Un coup de feu éclata. Il ne venait pas d’Henry mais de l’homme derrière lui, Brahim. Les trois hommes dégainèrent leurs sabres et se jetèrent sur lui. Indy lança son fouet sur l’un des hommes lui arrachant son sabre. Il prit l’arme et se retourna pour parer l’attaque du prêtre. Ils échangèrent de multiples attaques, Indy se débrouillait bien à l’escrime, mais pas cette fois, son sabre ne tarda pas à voler en l’air et il fut encerclé par les autres hommes avec Brahim et son père.
Le prêtre rit en faisant tournoyer son sabre, puis il le leva en hurlant pour l‘abattre sur la tête d‘Indy. Il s‘écroula, une balle en plein front. Henry avait tiré. Les autres fuirent par peur.
- Oh père !
- Je ne toucherais plus jamais à cela, dit Henry en lâchant l’arme.
- Merci de ton aide Brahim.
- Je vous en prie.
- Nous devons quitter cette ville au plus vite.
- Il y a un train dans une demi-heure, il vous mènera jusqu’à Antakya.
- Je ne sais pas si nous devons vraiment aller là-bas.
- Indiana, si Stratner est là-bas c’est qu’il y a quelque chose d’important à trouver.
- Mais si nous y allons pour rien nous risquons de perdre les fragments, Stratner ne doit absolument pas les avoir.
- S’il vous plait, pourriez-vous aller retrouver ma fille et me la ramener ?
Indy regarda le pauvre homme.
- D’accord Brahim.
- Mon sixième sens n’indique rien de bon.
- Le mien aussi, mais il lui est arrivé de se tromper.
- Bien trop souvent à mon avis.
Ils atteignirent la gare, Brahim les accompagna sur le quai.
- J’ai une dette envers vous, dit-il.
- Pas de ça entre nous Brahim. Nous ne nous reverrons sans doute jamais.
- Seul le ciel en décidera mon ami.
- Au revoir Brahim, et merci.
Ils se serrèrent la main, Henry fit de même. Le train arriva. Henry monta dans le wagon devant eux. Indy s’apprêta à monter à son tour lorsque Brahim le retint par le bord de sa veste de cuir.

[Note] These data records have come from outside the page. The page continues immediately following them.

(** X17.  Once a run has left a file at the model path, every later run
    finds it, does not download, cannot be aborted by the network, and
    comes to the same model or to the same failure to load it: a download
    that was saved is never fetched again, loadable or not. *)
Theorem startup_later_runs (w : Startup.world) (s s' : storage)
  (sess : Startup.session) (df : result DataFrame) (a : Startup.artifact)
  (later : Startup.fetched) :
  Startup.main w s = (Startup.Ran sess df, s') ->
  Startup.model_file_after sess = Some a ->
  exists sess',
    Startup.main (Startup.mkWorld (Some a) later) s'
    = (Startup.Ran sess' (fst (load_storage s')), snd (load_storage s'))
    /\ Startup.model_loaded sess' = Startup.model_loaded sess
    /\ Startup.model sess' = Startup.model sess
    /\ Startup.model_file_after sess' = Some a.
Proof.
  intros H Ha. apply main_ran_inv in H.
  destruct H as [file [reps [_ [-> _]]]].
  exists (Startup.load_model (Some a) []). split.
  - apply main_runs_without_model. reflexivity.
  - destruct file as [[m|]|]; simpl in Ha; try discriminate;
      injection Ha as <-; repeat split.
Qed.

Lemma startup_later_runs_witness :
  exists sess',
    Startup.main (Startup.mkWorld (Some Startup.Garbage)
                    Startup.RequestException) sample_storage
    = (Startup.Ran sess' (fst (load_storage sample_storage)),
       snd (load_storage sample_storage))
    /\ Startup.model_loaded sess' = false.
Proof.
  destruct (startup_later_runs
    (Startup.mkWorld None (Startup.Response 200 Startup.Garbage))
    sample_storage sample_storage _ (fst (load_storage sample_storage))
    Startup.Garbage Startup.RequestException eq_refl eq_refl)
    as [sess' [H1 [H2 _]]].
  exists sess'. split; [exact H1 | exact H2].
Defined.
(** X12: [GET_TRANSACTION_HISTORY] makes no request without a valid
    address: a missing or empty address is answered with [input_needed],
    and an address that holds a character outside the base-58 alphabet or
    has fewer than 32 characters with the error of an invalid address,
    whatever the network would answer. *)
Theorem X12_history_address_checked :
  forall (engine : Engine) (fetch : History.Fetch engine) (connection : History.Connection)
         (params : History.Params engine),
    (History.p_address engine params = None
     \/ History.p_address engine params = Some EmptyString ->
     History.handler engine fetch connection params = inputNeeded engine)
    /\ (forall address : string,
           History.p_address engine params = Some address ->
           address <> EmptyString ->
           existsb (fun a => negb (isBase58 a)) (list_ascii_of_string address) = true
           \/ (String.length address < 32)%nat ->
           History.handler engine fetch connection params = invalidAddress engine).
Proof.
  intros engine fetch connection params. split.
  - intros [H|H]; unfold History.handler; now rewrite H.
  - intros address Ha Hne [H|H].
    + apply (history_invalid engine fetch connection params address NonBase58Character Ha Hne).
      now apply publicKeyOfString_alphabet.
    + destruct (publicKeyOfString_short address H) as [He|He];
        eapply (history_invalid engine fetch connection params address _ Ha Hne); exact He.
Qed.

Lemma X12_witness :
  History.handler exampleEngine (fun _ => inl (ErrorOf (str "offline")))
    (History.mkConnection (str "https://rpc.example/?api-key=k"))
    (History.mkParams exampleEngine (Some "not-an-address"%string) None None None None None)
  = invalidAddress exampleEngine.
Proof.
  apply (proj2 (X12_history_address_checked exampleEngine _ _ _) "not-an-address"%string).
  - reflexivity.
  - discriminate.
  - left. vm_compute. reflexivity.
Defined.
(** * car-specs: the specification exporter ([export_spec_info.py])

    A shallow embedding of [SpecExporter] and the properties of its
    translation cache, retry loop and catalog traversal.

    Conventions of the embedding.
    - A Python [str] is a Rocq [string] holding its UTF-8 bytes.  The
      delimiter '款' is one code point, three bytes; searching for it as a
      byte substring finds exactly its occurrences as a character.
    - A Python [dict] whose iteration order matters (the parsed catalog)
      is an association list in document order; the two dictionaries that
      are only looked up and updated by key ([self.cache],
      [self.spec_data_cache]) are [gmap]s.
    - A Python [int] is a [Z].
    - Everything the exporter obtains from outside (translation service,
      [time.sleep], files) is a field of the record [world]; everything it
      changes is a field of the record [state].
    - A method is a function [state -> outcome A * state]: it returns
      normally ([Ok]) or raises ([Raise]), and the state it leaves behind
      is kept in both cases.
    - [self.cache] maps strings to strings, as does the file the exporter
      itself writes; [__init__] is taken to succeed in creating the cache
      directory.
    - The file system answers the same way each time it is asked about
      the same catalog, image directory or page.  A write of the cache
      file is different: each one succeeds or fails on its own, and one
      that fails leaves the file as it was, when it could not be opened,
      or cut short.
    - [print] and the text of the HTML templates are not modelled: a
      written page is recorded as the values the template is filled
      with. *)

From Stdlib Require Import ZArith Ascii String List.
From stdpp Require Import base option list strings gmap pretty.

Set Warnings "-register-all".
Local Open Scope string_scope.
Local Open Scope list_scope.
Local Open Scope Z_scope.

(** ** Python values and exceptions *)

(** What [json.load] can return.  A float is kept as the text Python
    prints for it, which is all the exporter ever does with one. *)
Inductive json : Type :=
  | JNull
  | JBool (b : bool)
  | JInt (z : Z)
  | JFloat (shown : string)
  | JStr (s : string)
  | JArr (items : list json)
  | JObj (members : list (string * json)).

(** The exception classes that occur; all derive from [Exception], so a
    bare [except Exception] catches each of them. *)
Inductive exn : Type :=
  | AttributeError
  | UnboundLocalError
  | ValueError
  | OSError
  | JSONDecodeError
  | ServiceError (what : string).

Inductive outcome (A : Type) : Type :=
  | Ok (a : A)
  | Raise (e : exn).
Arguments Ok {A} a.
Arguments Raise {A} e.

Definition is_Ok {A} (o : outcome A) : Prop := exists a, o = Ok a.

(** ** String operations used by the exporter *)

Module Str.

(** [strip_prefix p s]: [Some r] when [s = p ++ r]. *)
Fixpoint strip_prefix (p s : string) : option string :=
  match p with
  | EmptyString => Some s
  | String a p' =>
      match s with
      | EmptyString => None
      | String b s' => if Ascii.eqb a b then strip_prefix p' s' else None
      end
  end.

(** [find sep s]: the text before and after the first occurrence of
    [sep] in [s] (Python's [s.partition(sep)] when [sep] occurs). *)
Fixpoint find (sep s : string) {struct s} : option (string * string) :=
  match strip_prefix sep s with
  | Some rest => Some (EmptyString, rest)
  | None =>
      match s with
      | EmptyString => None
      | String c s' =>
          match find sep s' with
          | Some (before, after) => Some (String c before, after)
          | None => None
          end
      end
  end.

(** [sep in s] *)
Definition contains (sep s : string) : bool :=
  match find sep s with Some _ => true | None => false end.

(** [s.split(sep)[0]] for a non-empty [sep] *)
Definition split_head (sep s : string) : string :=
  match find sep s with Some (before, _) => before | None => s end.

(** [s.split(sep, 1)]: one or two pieces *)
Definition split_once (sep s : string) : list string :=
  match find sep s with
  | Some (before, after) => [before; after]
  | None => [s]
  end.

(** [sep] occurs in [s] as a substring. *)
Definition occurs (sep s : string) : Prop :=
  exists before after, s = before +:+ sep +:+ after.

End Str.

(** ** Dictionaries read from the catalog *)

Module Dict.

(** [d[k]] / [k in d] / [d.get(k)] on a dictionary in document order.
    A parsed object holds each key once (of a key the document repeats,
    [json.load] keeps the position of the first and the value of the
    last). *)
Fixpoint lookup (k : string) (d : list (string * json)) : option json :=
  match d with
  | [] => None
  | (k', v) :: d' => if String.eqb k k' then Some v else lookup k d'
  end.

Definition get (k : string) (default : json) (d : list (string * json)) : json :=
  match lookup k d with Some v => v | None => default end.

End Dict.

(** [v.items()]: only a dict has the method. *)
Definition items (v : json) : outcome (list (string * json)) :=
  match v with
  | JObj d => Ok d
  | _ => Raise AttributeError
  end.

(** ** The outside world and the exporter's state *)

(** [FlatSpec], the dictionary [load_spec_data] builds.  The key
    ['paramValues'] is present only when the model has ['config_data']. *)
Record spec_data : Type := SpecData {
  specId : json;
  specName : string;
  brandName : string;
  seriesName : string;
  manufacturerName : json;
  yearType : string;
  price : json;
  paramValues : option (list (string * string));
}.

(** An entry of the list handed to [export_index_html]. *)
Record summary : Type := Summary {
  sum_specId : string;
  sum_specName : string;
  sum_brandName : string;
  sum_seriesName : string;
}.

(** A value returned by [translate_text]: a [str], or [None]. *)
Definition pystr : Type := option string.

(** A written specification page: what the template is filled with. *)
Record page : Type := Page {
  page_spec : spec_data;
  page_images : list string;
  page_tables : list (pystr * list (pystr * pystr));
}.

(** What an attempt to write the cache file does to it. *)
Inductive written : Type :=
  | Dumped      (** the file holds the whole dump *)
  | Unopened    (** [open] raised: the file is as it was *)
  | Cut (rest : outcome (gmap string string)).
                (** [json.dump] raised: the file holds what was written
                    of the text, and reading it back gives [rest] *)

Record world : Type := World {
  (** [self.translator.translate(text, dest=lang).text] on the n-th call
      the exporter makes (n counts from 0) *)
  provider : nat -> string -> string -> outcome string;
  (** whether [time.sleep(d)] returns rather than raises *)
  sleep_ok : Z -> bool;
  (** [open(self.data_path)] followed by [json.load] *)
  catalog_file : outcome json;
  (** the cache file at start-up: absent, or what reading it gives *)
  cache_file : option (outcome (gmap string string));
  (** [str(v)] of a list or a dict *)
  repr_container : json -> string;
  (** creating and listing the image directory of a spec, sorted *)
  list_images : string -> outcome (list string);
  (** writing the page of a spec / the index page *)
  write_page : string -> outcome unit;
  write_index : outcome unit;
  (** the n-th write of the cache file the exporter attempts (n counts
      from 0) *)
  write_cache : nat -> written;
}.

Record state : Type := State {
  (** [self.cache] *)
  cache : gmap string string;
  (** [self.spec_data_cache] *)
  spec_data_cache : gmap string spec_data;
  (** the calls made to the translation service, oldest first *)
  calls : list (string * string);
  (** the delays slept, oldest first *)
  sleeps : list Z;
  (** the dictionaries [_save_cache] has dumped to the cache file *)
  saves : list (gmap string string);
  (** the dictionaries whose dump failed, oldest first *)
  failed_saves : list (gmap string string);
  (** the cache file: absent, or what reading it gives *)
  disk : option (outcome (gmap string string));
  (** the calls of [export_spec_info], oldest first *)
  exports : list string;
  (** the specification pages written, oldest first *)
  pages : list (string * page);
  (** the index pages written, oldest first *)
  indexes : list (list summary);
}.

(** ** State and exception monad *)

Definition M (A : Type) : Type := state -> outcome A * state.

Definition ret {A} (a : A) : M A := fun st => (Ok a, st).

Definition raise {A} (e : exn) : M A := fun st => (Raise e, st).

Definition bind {A B} (m : M A) (k : A -> M B) : M B :=
  fun st =>
    match m st with
    | (Ok a, st') => k a st'
    | (Raise e, st') => (Raise e, st')
    end.

(** [try: m  except Exception as e: ...], the handler receiving the
    outcome *)
Definition try_except {A} (m : M A) : M (outcome A) :=
  fun st => let '(o, st') := m st in (Ok o, st').

Definition lift {A} (o : outcome A) : M A := fun st => (o, st).

Definition gets {A} (f : state -> A) : M A := fun st => (Ok (f st), st).

Definition modify (f : state -> state) : M unit := fun st => (Ok tt, f st).

Declare Scope py_scope.
Delimit Scope py_scope with py.
Notation "x <- m ;; k" := (bind m (fun x => k))
  (at level 100, m at next level, right associativity) : py_scope.
Notation "m ;;; k" := (bind m (fun _ => k))
  (at level 100, right associativity) : py_scope.
Local Open Scope py_scope.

- Promettez-moi de retrouve ma fille.
- Je vous le promets.
Ils échangèrent un dernier regard et Indy disparut. Le train s’apprêta à repartir, Indy alla s’asseoir près de son père.
- Je n’aurai jamais autant voyagé, dit-il.
Henry regardait par la fenêtre.
- Père ?
- Sais-tu dans quoi tu nous a embarqués ?
- Bien sûr, ne croyez-pas que je n’ai pas réfléchi.
- Ce n’est pas mon impression.
- Faites moi confiance.
- Je te fais confiance, mais peut être que Stratner aussi.
Le train démarra, les rouages s’enclenchèrent, le véhicule avança lentement et sortit de la gare. Il accéléra en arrivant aux portes du désert.